Work instructions —
Copy out the lines of the records below, and only those lines, from the one with "let here := started_rows ix rows in" through the one with "destruct (foldl scan_row", exactly as they appear.

(Stored data)
[Start of section]

Lemma copies_snoc_replica n rows e :
  Atoi (ce_Shard e) = Some n -> ce_PriRep e = shardTypeReplica ->
  copies_of n (rows ++ [e]) = Some (add_replica (ce_Node e) (default (MkShardNodes "" []) (copies_of n rows))).
Proof.
  intros Ha Hp. rewrite copies_default, copies_of_some; rewrite !nodes_of_snoc, (bool_decide_true (_ /\ ce_PriRep e = shardTypeReplica)) by done.
  - rewrite bool_decide_false by (intros [_ Hk]; rewrite Hk in *; done). by rewrite app_nil_r.
  - intros H. apply app_eq_nil in H as [_ H]. by apply app_eq_nil in H as [_ H].
Qed.

Lemma placed_shards rows n : pl_ShardToNodes (placed rows) !! n = copies_of n rows.
Proof.
  induction rows as [|e rows IH] using rev_ind; [done|]. rewrite placed_snoc.
  destruct (decide (Atoi (ce_Shard e) = Some n /\ (ce_PriRep e = shardTypePrimary \/ ce_PriRep e = shardTypeReplica))) as [[Ha Hk]|Hk].
  - unfold place_row. rewrite Ha. destruct Hk as [Hp|Hp].
    + rewrite decide_True by done. cbn [pl_ShardToNodes set_copies]. by rewrite lookup_insert_eq, IH, copies_snoc_primary.
    + rewrite decide_False by (by rewrite Hp). rewrite decide_True by done.
      cbn [pl_ShardToNodes set_copies]. by rewrite lookup_insert_eq, IH, copies_snoc_replica.
  - rewrite copies_snoc_other, <- IH by done. unfold place_row.
    destruct (Atoi (ce_Shard e)) as [m|];
      (destruct (decide (ce_PriRep e = shardTypePrimary)); [|destruct (decide (ce_PriRep e = shardTypeReplica))]);
      cbn [pl_ShardToNodes set_copies]; try done; apply lookup_insert_ne; intros ->; tauto.
Qed.

(** The placement read from the rows of /_cat/shards. An index is in it
    when some row of it is started on a node. Each node counts the primaries
    and replicas started on it; each shard number maps to the node of its last
    started primary row and to those of its started replicas in the order of the
    rows; and the number of primary shards is the number of distinct shard
    numbers over the primary rows in any state, so that shards that are moving
    count. Rows of other indexes do not matter. *)
Theorem placement_of_rows (rows : list catShardsEntry) (ix : string) :
  let here := started_rows ix rows in
  (getShardPlacement rows !! ix = None <-> ix = ""%string \/ here = [])
  /\ forall p, getShardPlacement rows !! ix = Some p ->
     (forall node, pl_Nodes p !! node = node_info node here)
     /\ (forall n, pl_ShardToNodes p !! n = copies_of n here)
     /\ pl_RoutingNumShards p = 0
     /\ pl_NumberOfPrimaryShards p
        = if decide (primary_numbers ix rows = []) then count_primaries (pl_ShardToNodes p)
          else Z.of_nat (size (list_to_set (primary_numbers ix rows) : gset Z)).
Proof.
  intros here. unfold getShardPlacement. pose proof (scan_unnamed rows) as H0. pose proof (scan_spec rows ix) as Hs.
  destruct (foldl scan_row (∅, ∅) rows) as [result seen]. cbn [fst snd] in *. rewrite map_lookup_imap.
  destruct (decide (ix = ""%string)) as [->|Hix].
  { rewrite H0. cbn [mbind option_bind]. split; [split; [by left|done]|done]. }
  destruct (Hs Hix) as [Hr Hn]. rewrite Hr. fold here. destruct (decide (here = [])) as [He|He]; cbn [mbind option_bind].
  { split; [split; [by right|done]|done]. }
  split; [split; [done|tauto]|]. intros p [= <-]. cbn [number_primaries pl_Nodes pl_ShardToNodes pl_RoutingNumShards pl_NumberOfPrimaryShards].
  split; [apply placed_nodes|]. split; [apply placed_shards|]. split; [apply placed_constants|].
  rewrite Hn. by destruct (primary_numbers ix rows).
Qed.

[End of section]

Response area —
  let here := started_rows ix rows in
  (getShardPlacement rows !! ix = None <-> ix = ""%string \/ here = [])
  /\ forall p, getShardPlacement rows !! ix = Some p ->
     (forall node, pl_Nodes p !! node = node_info node here)
     /\ (forall n, pl_ShardToNodes p !! n = copies_of n here)
     /\ pl_RoutingNumShards p = 0
     /\ pl_NumberOfPrimaryShards p
        = if decide (primary_numbers ix rows = []) then count_primaries (pl_ShardToNodes p)
          else Z.of_nat (size (list_to_set (primary_numbers ix rows) : gset Z)).
Proof.
  intros here. unfold getShardPlacement. pose proof (scan_unnamed rows) as H0. pose proof (scan_spec rows ix) as Hs.
  destruct (foldl scan_row (∅, ∅) rows) as [result seen]. cbn [fst snd] in *. rewrite map_lookup_imap.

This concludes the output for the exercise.